[[ Records provided open ]]

(** * Screen Recorder Pro: capture session, upload client and recordings API

    A shallow embedding of the capture component ([ScreenRecorder]), the
    upload queue ([FileUpload]) and the route handlers of
    [/api/recordings] and [/api/recordings/[id]], with the properties the
    specification states about them.

    Conventions.
    - A JavaScript number is a double. Counters, sizes and times, which
      stay far below 2^53, are [Z]; a number read by [Number.parseInt] is a
      [num]: [NaN], an infinity, or the integer the double stands for, and
      arithmetic on these rounds as doubles do ([round53]).
    - Binary payloads are [list byte].
    - React state is a record; a function that a render creates and that
      reads [state] takes the value it closed over as an explicit argument
      (the argument is called [seen]).
    - Refs ([useRef]) are fields of the component record: they are shared
      by all renders, so every closure reads their current value. *)

From Stdlib Require Import ZArith List String Ascii Bool Lia QArith.
From Stdlib Require Import Numbers.DecimalString Numbers.DecimalPos.
From stdpp Require Import base option list strings gmap.

Import ListNotations.
Local Open Scope string_scope.
Local Open Scope Z_scope.

(** ** Binary objects *)

Record Blob := mkBlob {
  blob_bytes : list Byte.byte;
  blob_type : string
}.

Definition blob_size (b : Blob) : Z := Z.of_nat (length (blob_bytes b)).

(** [new Blob(parts, { type })]: the parts' bytes, one after the other. *)
Definition new_Blob (parts : list Blob) (type : string) : Blob :=
  {| blob_bytes := concat (map blob_bytes parts); blob_type := type |}.

(** ** Exceptions and promises *)

(** What a [catch] clause receives: an [Error] (a [DOMException] is one)
    with its [name] and [message], or some other thrown value. *)
Inductive Thrown :=
| ErrorObject (name message : string)
| NotAnError.

Inductive Outcome (A : Type) :=
| Resolved (a : A)
| Rejected (t : Thrown).
Arguments Resolved {A} a.
Arguments Rejected {A} t.

(** A [fetch] that rejects: what it rejects with, and whether the request
    had been served by then. The promise rejects when the request cannot be
    sent and also when the connection is lost before the answer arrives; in
    the second case the route has already run. *)
Record FetchFailure := mkFetchFailure {
  fetch_thrown : Thrown;
  fetch_served : bool
}.

(** ** Doubles *)

(** [n / d] to the nearest integer, a tie to the even one. *)
Definition nearest_even (n d : Z) : Z :=
  let q := n / d in
  let r := n mod d in
  if 2 * r <? d then q
  else if d <? 2 * r then q + 1
  else if Z.even q then q else q + 1.

(** [n / d] rounded to 53 significant bits, as a double keeps it: for
    [2^53 <= n / d] the result is the multiple of [2^e] nearest to
    [n / d], where [e] is the number of bits of the integer part beyond
    53. A quotient below [2^53] is first scaled by a power of two (see
    [percent]). Exponents stay far inside the range of a double in every
    use, except where [toNumber] tests for overflow. *)
Definition round53 (n d : Z) : Z :=
  let e := Z.log2 (n / d) - 52 in
  nearest_even n (d * 2 ^ e) * 2 ^ e.

(** ** The capture component (screen-recorder) *)

Module Recorder.

Inductive TrackKind := VideoTrack | AudioTrack.

(** Where a track comes from; [MixedAudio] is the track of the audio
    graph's [MediaStreamDestination]. *)
Inductive TrackOrigin := FromDisplay | FromMicrophone | MixedAudio.

Record Track := mkTrack { track_kind : TrackKind; track_origin : TrackOrigin }.

Definition MediaStream := list Track.

Definition is_video (t : Track) : bool :=
  match track_kind t with VideoTrack => true | AudioTrack => false end.
Definition is_audio (t : Track) : bool :=
  match track_kind t with AudioTrack => true | VideoTrack => false end.

Definition getVideoTracks (s : MediaStream) : list Track := List.filter is_video s.
Definition getAudioTracks (s : MediaStream) : list Track := List.filter is_audio s.

Record RecordingState := mkState {
  isRecording : bool;
  isPaused : bool;
  recordedBlob : option Blob;
  recordingTime : Z;
  stream : option MediaStream
}.

Inductive RecorderState := Inactive | RecordingNow.

Record MediaRecorder := mkRecorder {
  mr_stream : MediaStream;
  mr_mimeType : string;
  mr_videoBitsPerSecond : Z;
  mr_audioBitsPerSecond : Z;
  mr_timeslice : Z;
  mr_state : RecorderState
}.

(** The audio graph: nodes are created in order and named by their index;
    [ctx_edges] lists the [connect] calls. *)
Inductive AudioNode :=
| StreamSource (s : MediaStream)
| Gain (value : Q)
| StreamDestination.

Record AudioContext := mkCtx {
  ctx_nodes : list AudioNode;
  ctx_edges : list (nat * nat);
  ctx_closed : bool
}.

Record Component := mkComponent {
  state : RecordingState;
  micEnabled : bool;
  error : option string;
  mediaRecorderRef : option MediaRecorder;
  chunksRef : list Blob;
  timerRef : option nat;
  audioContextRef : option AudioContext;
  (** the blob whose preview [onstop] scheduled with [setTimeout] *)
  previewPending : option Blob;
  (** tracks on which [stop()] was called *)
  stoppedTracks : list Track;
  (** lines written with [console.warn] *)
  warnings : list string
}.

Definition set_state (f : RecordingState -> RecordingState) (c : Component) : Component :=
  {| state := f (state c); micEnabled := micEnabled c; error := error c;
     mediaRecorderRef := mediaRecorderRef c; chunksRef := chunksRef c;
     timerRef := timerRef c; audioContextRef := audioContextRef c;
     previewPending := previewPending c; stoppedTracks := stoppedTracks c;
     warnings := warnings c |}.

Definition set_error (e : option string) (c : Component) : Component :=
  {| state := state c; micEnabled := micEnabled c; error := e;
     mediaRecorderRef := mediaRecorderRef c; chunksRef := chunksRef c;
     timerRef := timerRef c; audioContextRef := audioContextRef c;
     previewPending := previewPending c; stoppedTracks := stoppedTracks c;
     warnings := warnings c |}.

Definition set_recorder (r : option MediaRecorder) (c : Component) : Component :=
  {| state := state c; micEnabled := micEnabled c; error := error c;
     mediaRecorderRef := r; chunksRef := chunksRef c;
     timerRef := timerRef c; audioContextRef := audioContextRef c;
     previewPending := previewPending c; stoppedTracks := stoppedTracks c;
     warnings := warnings c |}.

Definition set_chunks (l : list Blob) (c : Component) : Component :=
  {| state := state c; micEnabled := micEnabled c; error := error c;
     mediaRecorderRef := mediaRecorderRef c; chunksRef := l;
     timerRef := timerRef c; audioContextRef := audioContextRef c;
     previewPending := previewPending c; stoppedTracks := stoppedTracks c;
     warnings := warnings c |}.

Definition set_timer (t : option nat) (c : Component) : Component :=
  {| state := state c; micEnabled := micEnabled c; error := error c;
     mediaRecorderRef := mediaRecorderRef c; chunksRef := chunksRef c;
     timerRef := t; audioContextRef := audioContextRef c;
     previewPending := previewPending c; stoppedTracks := stoppedTracks c;
     warnings := warnings c |}.

Definition set_audioContext (a : option AudioContext) (c : Component) : Component :=
  {| state := state c; micEnabled := micEnabled c; error := error c;
     mediaRecorderRef := mediaRecorderRef c; chunksRef := chunksRef c;
     timerRef := timerRef c; audioContextRef := a;
     previewPending := previewPending c; stoppedTracks := stoppedTracks c;
     warnings := warnings c |}.

Definition set_preview (p : option Blob) (c : Component) : Component :=
  {| state := state c; micEnabled := micEnabled c; error := error c;
     mediaRecorderRef := mediaRecorderRef c; chunksRef := chunksRef c;
     timerRef := timerRef c; audioContextRef := audioContextRef c;
     previewPending := p; stoppedTracks := stoppedTracks c;
     warnings := warnings c |}.

Definition stop_tracks (ts : list Track) (c : Component) : Component :=
  {| state := state c; micEnabled := micEnabled c; error := error c;
     mediaRecorderRef := mediaRecorderRef c; chunksRef := chunksRef c;
     timerRef := timerRef c; audioContextRef := audioContextRef c;
     previewPending := previewPending c; stoppedTracks := stoppedTracks c ++ ts;
     warnings := warnings c |}.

[[ Records provided closed ]]

#### Exercise goal:
Every entry above should be duplicated exactly.

#### Result of this exercise:
(** * Screen Recorder Pro: capture session, upload client and recordings API

    A shallow embedding of the capture component ([ScreenRecorder]), the
    upload queue ([FileUpload]) and the route handlers of
    [/api/recordings] and [/api/recordings/[id]], with the properties the
    specification states about them.

    Conventions.
    - A JavaScript number is a double. Counters, sizes and times, which
      stay far below 2^53, are [Z]; a number read by [Number.parseInt] is a
      [num]: [NaN], an infinity, or the integer the double stands for, and
      arithmetic on these rounds as doubles do ([round53]).
    - Binary payloads are [list byte].
    - React state is a record; a function that a render creates and that
      reads [state] takes the value it closed over as an explicit argument
      (the argument is called [seen]).
    - Refs ([useRef]) are fields of the component record: they are shared
      by all renders, so every closure reads their current value. *)

From Stdlib Require Import ZArith List String Ascii Bool Lia QArith.
From Stdlib Require Import Numbers.DecimalString Numbers.DecimalPos.
From stdpp Require Import base option list strings gmap.

Import ListNotations.
Local Open Scope string_scope.
Local Open Scope Z_scope.

(** ** Binary objects *)

Record Blob := mkBlob {
  blob_bytes : list Byte.byte;
  blob_type : string
}.

Definition blob_size (b : Blob) : Z := Z.of_nat (length (blob_bytes b)).

(** [new Blob(parts, { type })]: the parts' bytes, one after the other. *)
Definition new_Blob (parts : list Blob) (type : string) : Blob :=
  {| blob_bytes := concat (map blob_bytes parts); blob_type := type |}.

(** ** Exceptions and promises *)

(** What a [catch] clause receives: an [Error] (a [DOMException] is one)
    with its [name] and [message], or some other thrown value. *)
Inductive Thrown :=
| ErrorObject (name message : string)
| NotAnError.

Inductive Outcome (A : Type) :=
| Resolved (a : A)
| Rejected (t : Thrown).
Arguments Resolved {A} a.
Arguments Rejected {A} t.

(** A [fetch] that rejects: what it rejects with, and whether the request
    had been served by then. The promise rejects when the request cannot be
    sent and also when the connection is lost before the answer arrives; in
    the second case the route has already run. *)
Record FetchFailure := mkFetchFailure {
  fetch_thrown : Thrown;
  fetch_served : bool
}.

(** ** Doubles *)

(** [n / d] to the nearest integer, a tie to the even one. *)
Definition nearest_even (n d : Z) : Z :=
  let q := n / d in
  let r := n mod d in
  if 2 * r <? d then q
  else if d <? 2 * r then q + 1
  else if Z.even q then q else q + 1.

(** [n / d] rounded to 53 significant bits, as a double keeps it: for
    [2^53 <= n / d] the result is the multiple of [2^e] nearest to
    [n / d], where [e] is the number of bits of the integer part beyond
    53. A quotient below [2^53] is first scaled by a power of two (see
    [percent]). Exponents stay far inside the range of a double in every
    use, except where [toNumber] tests for overflow. *)
Definition round53 (n d : Z) : Z :=
  let e := Z.log2 (n / d) - 52 in
  nearest_even n (d * 2 ^ e) * 2 ^ e.

(** ** The capture component (screen-recorder) *)

Module Recorder.

Inductive TrackKind := VideoTrack | AudioTrack.

(** Where a track comes from; [MixedAudio] is the track of the audio
    graph's [MediaStreamDestination]. *)
Inductive TrackOrigin := FromDisplay | FromMicrophone | MixedAudio.

Record Track := mkTrack { track_kind : TrackKind; track_origin : TrackOrigin }.

Definition MediaStream := list Track.

Definition is_video (t : Track) : bool :=
  match track_kind t with VideoTrack => true | AudioTrack => false end.
Definition is_audio (t : Track) : bool :=
  match track_kind t with AudioTrack => true | VideoTrack => false end.

Definition getVideoTracks (s : MediaStream) : list Track := List.filter is_video s.
Definition getAudioTracks (s : MediaStream) : list Track := List.filter is_audio s.

Record RecordingState := mkState {
  isRecording : bool;
  isPaused : bool;
  recordedBlob : option Blob;
  recordingTime : Z;
  stream : option MediaStream
}.

Inductive RecorderState := Inactive | RecordingNow.

Record MediaRecorder := mkRecorder {
  mr_stream : MediaStream;
  mr_mimeType : string;
  mr_videoBitsPerSecond : Z;
  mr_audioBitsPerSecond : Z;
  mr_timeslice : Z;
  mr_state : RecorderState
}.

(** The audio graph: nodes are created in order and named by their index;
    [ctx_edges] lists the [connect] calls. *)
Inductive AudioNode :=
| StreamSource (s : MediaStream)
| Gain (value : Q)
| StreamDestination.

Record AudioContext := mkCtx {
  ctx_nodes : list AudioNode;
  ctx_edges : list (nat * nat);
  ctx_closed : bool
}.

Record Component := mkComponent {
  state : RecordingState;
  micEnabled : bool;
  error : option string;
  mediaRecorderRef : option MediaRecorder;
  chunksRef : list Blob;
  timerRef : option nat;
  audioContextRef : option AudioContext;
  (** the blob whose preview [onstop] scheduled with [setTimeout] *)
  previewPending : option Blob;
  (** tracks on which [stop()] was called *)
  stoppedTracks : list Track;
  (** lines written with [console.warn] *)
  warnings : list string
}.

Definition set_state (f : RecordingState -> RecordingState) (c : Component) : Component :=
  {| state := f (state c); micEnabled := micEnabled c; error := error c;
     mediaRecorderRef := mediaRecorderRef c; chunksRef := chunksRef c;
     timerRef := timerRef c; audioContextRef := audioContextRef c;
     previewPending := previewPending c; stoppedTracks := stoppedTracks c;
     warnings := warnings c |}.

Definition set_error (e : option string) (c : Component) : Component :=
  {| state := state c; micEnabled := micEnabled c; error := e;
     mediaRecorderRef := mediaRecorderRef c; chunksRef := chunksRef c;
     timerRef := timerRef c; audioContextRef := audioContextRef c;
     previewPending := previewPending c; stoppedTracks := stoppedTracks c;
     warnings := warnings c |}.

Definition set_recorder (r : option MediaRecorder) (c : Component) : Component :=
  {| state := state c; micEnabled := micEnabled c; error := error c;
     mediaRecorderRef := r; chunksRef := chunksRef c;
     timerRef := timerRef c; audioContextRef := audioContextRef c;
     previewPending := previewPending c; stoppedTracks := stoppedTracks c;
     warnings := warnings c |}.

Definition set_chunks (l : list Blob) (c : Component) : Component :=
  {| state := state c; micEnabled := micEnabled c; error := error c;
     mediaRecorderRef := mediaRecorderRef c; chunksRef := l;
     timerRef := timerRef c; audioContextRef := audioContextRef c;
     previewPending := previewPending c; stoppedTracks := stoppedTracks c;
     warnings := warnings c |}.

Definition set_timer (t : option nat) (c : Component) : Component :=
  {| state := state c; micEnabled := micEnabled c; error := error c;
     mediaRecorderRef := mediaRecorderRef c; chunksRef := chunksRef c;
     timerRef := t; audioContextRef := audioContextRef c;
     previewPending := previewPending c; stoppedTracks := stoppedTracks c;
     warnings := warnings c |}.

Definition set_audioContext (a : option AudioContext) (c : Component) : Component :=
  {| state := state c; micEnabled := micEnabled c; error := error c;
     mediaRecorderRef := mediaRecorderRef c; chunksRef := chunksRef c;
     timerRef := timerRef c; audioContextRef := a;
     previewPending := previewPending c; stoppedTracks := stoppedTracks c;
     warnings := warnings c |}.

Definition set_preview (p : option Blob) (c : Component) : Component :=
  {| state := state c; micEnabled := micEnabled c; error := error c;
     mediaRecorderRef := mediaRecorderRef c; chunksRef := chunksRef c;
     timerRef := timerRef c; audioContextRef := audioContextRef c;
     previewPending := p; stoppedTracks := stoppedTracks c;
     warnings := warnings c |}.

Definition stop_tracks (ts : list Track) (c : Component) : Component :=
  {| state := state c; micEnabled := micEnabled c; error := error c;
     mediaRecorderRef := mediaRecorderRef c; chunksRef := chunksRef c;
     timerRef := timerRef c; audioContextRef := audioContextRef c;
     previewPending := previewPending c; stoppedTracks := stoppedTracks c ++ ts;
     warnings := warnings c |}.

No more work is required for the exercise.